_Instructions for the task_:
The records below should be printed once more, exactly as they appear.

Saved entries
=== Section Start ===

(** X17.  A name of the dictionary that is not a string (a blank cell, a
    number) breaks the report, not the run: the validator prints the header,
    the columns missing in the dictionary if any, then the [TypeError] of the
    failed join as a validation error, and returns. *)
Theorem non_string_name_breaks_report cols dict_columns :
  forallb is_str dict_columns = false →
  validate_dictionary cols (Ok dict_columns) =
    (let in_dict : gset string :=
       list_to_set (filter (λ col, col ∉ BASE_COLUMNS) cols) ∖
       list_to_set (strings dict_columns) in
     ValidationErrors ::
     (if bool_decide (in_dict = ∅) then [] else [ColumnsMissingInXLS in_dict]) ++
     [ValidationError TypeError; Proceeding],
     Ok tt).
Proof.
  intros Hstr. unfold validate_dictionary.
  rewrite bind_lift_Ok. cbv beta zeta. rewrite Hstr. cbn [negb].
  rewrite !orb_true_r.
  set (checked := list_to_set (filter _ cols) : gset string).
  set (in_dict := checked ∖ list_to_set (strings dict_columns)).
  unfold join_set.
  case_bool_decide as Hdict.
  - rewrite (bool_decide_eq_false_2 (in_dict = ∅)) by done.
    by rewrite try_except_any.
  - rewrite (bool_decide_eq_true_2 (in_dict = ∅)) by
      (destruct (decide (in_dict = ∅)); [done|by destruct Hdict]).
    by rewrite try_except_any.
Qed.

=== Section End ===

_Solution to this task_:
(** X17.  A name of the dictionary that is not a string (a blank cell, a
    number) breaks the report, not the run: the validator prints the header,
    the columns missing in the dictionary if any, then the [TypeError] of the
    failed join as a validation error, and returns. *)
Theorem non_string_name_breaks_report cols dict_columns :
  forallb is_str dict_columns = false →
  validate_dictionary cols (Ok dict_columns) =
    (let in_dict : gset string :=
       list_to_set (filter (λ col, col ∉ BASE_COLUMNS) cols) ∖
       list_to_set (strings dict_columns) in
     ValidationErrors ::
     (if bool_decide (in_dict = ∅) then [] else [ColumnsMissingInXLS in_dict]) ++
     [ValidationError TypeError; Proceeding],
     Ok tt).
Proof.
  intros Hstr. unfold validate_dictionary.
  rewrite bind_lift_Ok. cbv beta zeta. rewrite Hstr. cbn [negb].
  rewrite !orb_true_r.
  set (checked := list_to_set (filter _ cols) : gset string).
  set (in_dict := checked ∖ list_to_set (strings dict_columns)).
  unfold join_set.
  case_bool_decide as Hdict.
  - rewrite (bool_decide_eq_false_2 (in_dict = ∅)) by done.
    by rewrite try_except_any.
  - rewrite (bool_decide_eq_true_2 (in_dict = ∅)) by
      (destruct (decide (in_dict = ∅)); [done|by destruct Hdict]).
    by rewrite try_except_any.
Qed.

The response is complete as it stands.